- _What the task requires_
Your job is to copy every line in the material containing the word "segStart".

- _Supplied material_
###
Definition decodeToolResult (bs : bytes) : result wire_error ToolResult :=
  let? segStart := readSegmentStart bs in
  let? root := readStructPointer bs segStart in
  if (sp_dataWords root <? 1) || (sp_ptrWords root <? 1)
  then Throw (StructTooSmall (sp_dataWords root) (sp_ptrWords root)) else
  let? bit := readBit bs (sp_target root) 0 in
  let isError := bit =? 1 in
  let ptrSection := sp_target root + sp_dataWords root * WORD in
  let? listPtr := readListPointer bs ptrSection in
  check (lp_elementSize listPtr =? ELEM_COMPOSITE) (shape_error listPtr) (
  let? '(count, dataWords, ptrWords) := readCompositeListTag bs (lp_target listPtr) in
  let expectedWords := count * (dataWords + ptrWords) in
  check (lp_count listPtr =? expectedWords) (WordCountMismatch (lp_count listPtr) expectedWords) (
  let? content := decodeContents bs (lp_target listPtr + WORD) dataWords ptrWords 0
                    (Z.to_nat count) in
  Ok (mkToolResult content isError))).

(** ** The program logic *)

(** A byte string and where it is. *)
Abbreviation fact := (Z * bytes)%type.
Definition fact_end (f : fact) : Z := f.1 + blen f.2.
Definition holds (c : bytes) (f : fact) : Prop :=
  0 <= f.1 /\ fact_end f <= blen c /\ sub c f.1 (blen f.2) = f.2.

Definition sat (c : bytes) (n : Z) (fs : list fact) : Prop :=
  blen c = n /\ Forall (holds c) fs.

Definition triple {A} (n : Z) (fs : list fact) (m : W A) (n' : Z) (fs' : list fact) (a : A)
    : Prop :=
  forall c, sat c n fs -> exists c', builds m c c' a /\ sat c' n' fs'.

(** [f] lies outside [off, off + k). *)
Definition outside (off k : Z) (f : fact) : Prop := fact_end f <= off \/ off + k <= f.1.

Lemma holds_app c d f : holds c f -> holds (c ++ d) f.
Proof.
  intros (H0 & He & Hs). pose proof (blen_nonneg d). unfold holds, fact_end in *.
  rewrite blen_app. repeat split; try lia. by rewrite sub_app_l.
Qed.

Lemma holds_patch c off bs f :
  0 <= off -> off + blen bs <= blen c -> outside off (blen bs) f -> holds c f ->
  holds (patch c off bs) f.
Proof.
  intros Ho Hb Hout (H0 & He & Hs). unfold holds, outside, fact_end in *.
  rewrite blen_patch by done. repeat split; try done.
  destruct Hout; [rewrite sub_patch_lt|rewrite sub_patch_gt]; done || lia.
Qed.

Lemma holds_patched c off bs :
  0 <= off -> off + blen bs <= blen c -> holds (patch c off bs) (off, bs).
Proof.
  intros Ho Hb. unfold holds, fact_end. simpl. rewrite blen_patch by done.
  repeat split; try done. by apply sub_patch_eq.
Qed.

Lemma holds_appended c bs d : holds (c ++ bs ++ d) (blen c, bs).
Proof.
  pose proof (blen_nonneg c). pose proof (blen_nonneg d). unfold holds, fact_end. simpl.
  rewrite !blen_app. repeat split; try lia.
  rewrite sub_app_r, Z.sub_diag, sub_app_l by lia. by apply sub_full.
Qed.

Lemma t_bind {A B} n fs (m : W A) n1 fs1 a (k : A -> W B) n2 fs2 r :
  triple n fs m n1 fs1 a -> triple n1 fs1 (k a) n2 fs2 r -> triple n fs (bind m k) n2 fs2 r.
Proof.
  intros Hm Hk c Hc. destruct (Hm c Hc) as (c1 & B1 & S1).
  destruct (Hk c1 S1) as (c2 & B2 & S2). exists c2. split; [by eapply builds_bind|done].
Qed.

Lemma t_ret {A} n fs (a : A) : triple n fs (ret a) n fs a.
Proof. intros c Hc. exists c. split; [apply builds_ret|done]. Qed.

Lemma t_reserve n fs k :
  0 <= k -> triple n fs (reserveWords k) (n + k * 8) ((n, zeros (k * 8)) :: fs) n.
Proof.
  intros Hk c [<- Hf]. eexists. split; [by apply builds_reserve|]. split.
  - rewrite blen_app, blen_zeros; unfold WORD; lia.
  - constructor; [|eapply Forall_impl; [done|]; intros; by apply holds_app].
    rewrite <- (app_nil_r (zeros _)). apply holds_appended.
Qed.

Lemma t_reserve_at n n' fs k :
  0 <= k -> n' = n + k * 8 ->
  triple n fs (reserveWords k) n' ((n, zeros (k * 8)) :: fs) n.
Proof. intros ? ->. by apply t_reserve. Qed.

Lemma t_append n fs bs :
  blen bs + 7 < 2 ^ 31 ->
  triple n fs (appendBytesPadded bs) (n + padded (blen bs)) ((n, bs) :: fs) n.
Proof.
  intros Hb c [<- Hf]. destruct (padded_spec (blen bs) (blen_nonneg bs) Hb) as [_ [? _]].
  eexists. split; [by apply builds_append|]. split.
  - rewrite !blen_app, blen_zeros; lia.
  - constructor; [apply holds_appended|].
    eapply Forall_impl; [done|]; intros; by apply holds_app.
Qed.

Lemma sat_patch c n fs fs0 off bs :
  sat c n fs -> fs0 ⊆ fs -> Forall (outside off (blen bs)) fs0 -> 0 <= off -> off + blen bs <= n ->
  sat (patch c off bs) n ((off, bs) :: fs0).
Proof.
  intros [<- Hf] Hsub Hout Ho Hb. split; [by apply blen_patch|].
  constructor; [by apply holds_patched|]. rewrite Forall_forall in *.
  intros f Hin. apply holds_patch; auto.
Qed.

Lemma t_set n fs fs0 off bs :
  fs0 ⊆ fs -> Forall (outside off (blen bs)) fs0 -> 0 <= off -> off + blen bs <= n ->
  triple n fs (setBytes off bs) n ((off, bs) :: fs0) tt.
Proof.
  intros ? ? ? ? c Hc. eexists. split; [|by eapply sat_patch].
  destruct Hc as [<- _]. by apply builds_set.
Qed.

Definition list_ptr (at_ target es cnt : Z) : fact :=
  (at_, pointer_words (ptr_lo ((target - (at_ + WORD)) / WORD) KIND_LIST) (list_hi es cnt)).
Definition struct_ptr (at_ target dw pw : Z) : fact :=
  (at_, pointer_words (ptr_lo ((target - (at_ + WORD)) / WORD) KIND_STRUCT) (struct_hi dw pw)).

Lemma t_list_pointer n fs fs0 at_ target es cnt :
  fs0 ⊆ fs -> Forall (outside at_ 8) fs0 -> 0 <= at_ -> at_ + 8 <= n ->
  (target - at_) mod 8 = 0 ->
  triple n fs (writeListPointer at_ target es cnt) n (list_ptr at_ target es cnt :: fs0) tt.
Proof.
  intros Hs Hf Ha Hn Hm c Hc. eexists. split.
  - apply builds_list_pointer; [done|destruct Hc; lia|]. unfold WORD.
    replace (target - (at_ + 8)) with (target - at_ + (-1) * 8) by lia. by rewrite Z.mod_add.
  - unfold list_ptr. eapply sat_patch; rewrite ?blen_pointer_words; done.
Qed.

Lemma t_struct_pointer n fs fs0 at_ target dw pw :
  fs0 ⊆ fs -> Forall (outside at_ 8) fs0 -> 0 <= at_ -> at_ + 8 <= n ->
  (target - at_) mod 8 = 0 ->
  triple n fs (writeStructPointer at_ target dw pw) n (struct_ptr at_ target dw pw :: fs0) tt.
Proof.
  intros Hs Hf Ha Hn Hm c Hc. eexists. split.
  - apply builds_struct_pointer; [done|destruct Hc; lia|]. unfold WORD.
    replace (target - (at_ + 8)) with (target - at_ + (-1) * 8) by lia. by rewrite Z.mod_add.
  - unfold struct_ptr. eapply sat_patch; rewrite ?blen_pointer_words; done.
Qed.

(** A whole encoder: it ends by framing its content. *)
Definition fin (n : Z) (fs : list fact) (m : W bytes) (n' : Z) (fs' : list fact) : Prop :=
  forall c, sat c n fs -> exists c', builds m c c' (framed c') /\ sat c' n' fs'.

Lemma f_bind {A} n fs (m : W A) n1 fs1 a (k : A -> W bytes) n2 fs2 :
  triple n fs m n1 fs1 a -> fin n1 fs1 (k a) n2 fs2 -> fin n fs (bind m k) n2 fs2.
Proof.
  intros Hm Hk c Hc. destruct (Hm c Hc) as (c1 & B1 & S1).
  destruct (Hk c1 S1) as (c2 & B2 & S2). exists c2. split; [by eapply builds_bind|done].
Qed.

Lemma f_finalize n fs : n mod 8 = 0 -> fin n fs finalize n fs.
Proof.
  intros Hn c [<- Hf]. exists c. split; [|done]. by apply builds_finalize.
Qed.

Lemma run_fin m n fs :
  fin 0 [] m n fs -> exists c, run_builder m = Ok (framed c) /\ sat c n fs.
Proof.
  intros Hm. destruct (Hm [] ltac:(split; [done|constructor])) as (c & B & S).
  exists c. split; [|done]. by eapply run_builds.
Qed.

(** ** Reading facts back from the framed message *)

Lemma fact_list_ptr c n at_ target es cnt :
  holds c (list_ptr at_ target es cnt) -> blen c = n -> n < 2 ^ 31 ->
  0 <= target <= n -> (target - at_) mod 8 = 0 -> 0 <= es < 8 -> 0 <= cnt < 2 ^ 29 ->
  readListPointer (framed c) (8 + at_) = Ok (mkListPtr (8 + target) es cnt).
Proof.
  intros (H0 & He & Hs) Hn Hl Ht Hm Hes Hc. unfold list_ptr, fact_end in *. simpl in *.
  rewrite blen_pointer_words in *. set (ow := (target - (at_ + WORD)) / WORD) in *.
  assert (Ho : target - (at_ + WORD) = ow * WORD).
  { unfold ow, WORD. rewrite (Z.div_mod (target - (at_ + 8)) 8) at 1 by lia.
    replace (target - (at_ + 8)) with (target - at_ + (-1) * 8) at 2 by lia.
    rewrite Z.mod_add, Hm by lia. lia. }
  unfold WORD in Ho.
  rewrite (readListPointer_words _ _ ow es cnt); try done; try lia.
  - f_equal. f_equal. unfold WORD. lia.
  - rewrite blen_framed. lia.
  - by rewrite sub_framed.
Qed.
###
- _Exercise response_
  let? segStart := readSegmentStart bs in
  let? root := readStructPointer bs segStart in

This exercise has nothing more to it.